*PROVIDED RECORDS*:
(** ** Webhooks *)

Section webhooks.
  Context {RQ : Reqwest} {DB : SlateDb} {OS : ObjectStore} {SR : Serde JobRecord} {SA : Serde JobAttempt}.
  Context {SC : Serde CountRecord} {EN : Env}.
#[local] Set Default Proof Using "Type".





End webhooks.

Section hook.
  Context {RQ : Reqwest} {EN : Env} {SH : Sha256} {UT : UlidText}.
  (** The names of the bounds of a built runtime, and its texts of errors. *)
  Context (memo_bound group_bound : nat) (queue_text : Error → string) (object_text : ObjectStoreError → string).
  Context (debug_text : Duration → string) (lossy : bytes → string).

(** C26: the end of a run is announced: the hook of webhooks of a runtime that was built,
    whose target is not its queue then, stages in the effects of every termination of a run with a URL
    one enqueue to its target, and nothing else; the job of it is sent to that URL with
    the run, the status and the origin of a cancellation in its headers, and the result
    or the error in its body. *)
Theorem a_termination_is_announced inbox b rt hook r t result url worker m :
  wb_terminal_hook b = Some (webhook_terminal_hook hook) →
  build memo_bound group_bound queue_text object_text debug_text lossy inbox b = Ok rt →
  dt_headers t !! hook_url_header hook = Some url → url ≠ "" → method_from_str "POST" = Some m →
  (∀ d, hook_timeout hook = Some d → is_u64 (as_millis d)) →
  ∃ req, hook_effects (RT := rt) r t result = mkEffects [] None [req] ∅ [] [] ∅ ∧ req_queue req = hook_target_queue hook ∧
    ∀ j, headers j = opt_headers (req_options req) → payload j = req_payload req →
      ∃ http, delivery_request worker j = Ok http ∧ http_url http = url ∧
        http_body http = announcement_body (mkTerminatedRun r (public_termination t) result (dt_headers t)) ∧
        ("Workflow-Run-Id", rid_str r) ∈ http_headers http ∧
        ("Workflow-Run-Status", status_str (public_status (dt_status t))) ∈ http_headers http ∧
        ∀ o, public_origin <$> dt_cancelled_by t = Some o →
          ("Workflow-Run-Cancelled-By", origin_str o) ∈ http_headers http.
Proof using Type.
  intros Hb Hbuild Hu Hne Hm Ht. apply build_Ok in Hbuild as (-> & Hc & _). specialize (Hc _ Hb).
  unfold hook_effects. cbn [terminal_hook queue_name parts]. rewrite Hb. cbn [fmap option_fmap option_map].
  cbn [stage_effects_of webhook_terminal_hook]. unfold webhook_hook. cbn [tr_headers]. rewrite Hu.
  set (out := mkTerminatedRun r (public_termination t) result (dt_headers t)).
  set (req := webhook_enqueue_request (hook_target_queue hook) (announcement hook url out) (announcement_body out)).
  assert (Hq : hook_target_queue hook ≠ wb_queue_name b).
  { intros E. cbn [check_runtime webhook_terminal_hook] in Hc. unfold webhook_check_runtime in Hc.
    by rewrite decide_True in Hc. }
  assert (He : effects_enqueue req (effects_state_for (wb_queue_name b))
    = Ok (set_staged (mkStaged ∅ ∅ [req]) (effects_state_for (wb_queue_name b)))).
  { unfold effects_enqueue, check_enqueue. cbn [sealed effects_state_for runtime_queue].
    rewrite decide_False by (by intros [= ?]). cbn [req_options req webhook_enqueue_request opt_headers].
    by rewrite webhook_headers_free. }
  exists req. split; [|split; [done|]].
  { unfold seal_into_settlement. cbn [foldl]. unfold applied. cbn [terminal_op]. rewrite He. cbn.
    unfold add_to. by cbn. }
  intros j Hj Hp. destruct (delivery_request_of worker (announcement hook url out) j m) as
    (http & E & _ & H2 & H3 & _ & H5).
  - done.
  - unfold announcement. by destruct (rt_cancelled_by _), (hook_timeout hook).
  - unfold announcement. by destruct (rt_cancelled_by _), (hook_timeout hook).
  - unfold announcement. intros d. destruct (rt_cancelled_by _), (hook_timeout hook) eqn:Ed; cbn; intros [= <-];
      by apply Ht.
  - exists http. split; [done|]. split.
    { rewrite H2. unfold announcement. by destruct (rt_cancelled_by _), (hook_timeout hook). }
    split; [by rewrite H3, Hp|].
    assert (Hin : ∀ n v, wr_headers (announcement hook url out) !! n = Some v → (n, v) ∈ http_headers http).
    { intros n v Hn. rewrite H5. apply elem_of_app. left. by apply elem_of_map_to_list. }
    split; [|split]; [apply Hin..|intros o Ho; apply Hin]; unfold announcement.
    + by destruct (rt_cancelled_by _), (hook_timeout hook); cbn; rewrite ?lookup_insert_eq, ?lookup_insert_ne by done;
        rewrite ?lookup_insert_eq, ?lookup_insert_ne by done; rewrite ?lookup_insert_eq.
    + by destruct (rt_cancelled_by _), (hook_timeout hook); cbn; rewrite ?lookup_insert_eq, ?lookup_insert_ne by done;
        rewrite ?lookup_insert_eq.
    + cbn [tr_termination out public_termination rt_cancelled_by]. rewrite Ho.
      by destruct (hook_timeout hook); cbn; rewrite lookup_insert_eq.
Qed.
End hook.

*WORK ITEM*: Beginning at the first line of the records, retype exactly every line up to and including the one with "Context (memo_bound group_bound".

*SOLVED EXERCISE*:
(** ** Webhooks *)

Section webhooks.
  Context {RQ : Reqwest} {DB : SlateDb} {OS : ObjectStore} {SR : Serde JobRecord} {SA : Serde JobAttempt}.
  Context {SC : Serde CountRecord} {EN : Env}.
#[local] Set Default Proof Using "Type".





End webhooks.

Section hook.
  Context {RQ : Reqwest} {EN : Env} {SH : Sha256} {UT : UlidText}.
  (** The names of the bounds of a built runtime, and its texts of errors. *)
  Context (memo_bound group_bound : nat) (queue_text : Error → string) (object_text : ObjectStoreError → string).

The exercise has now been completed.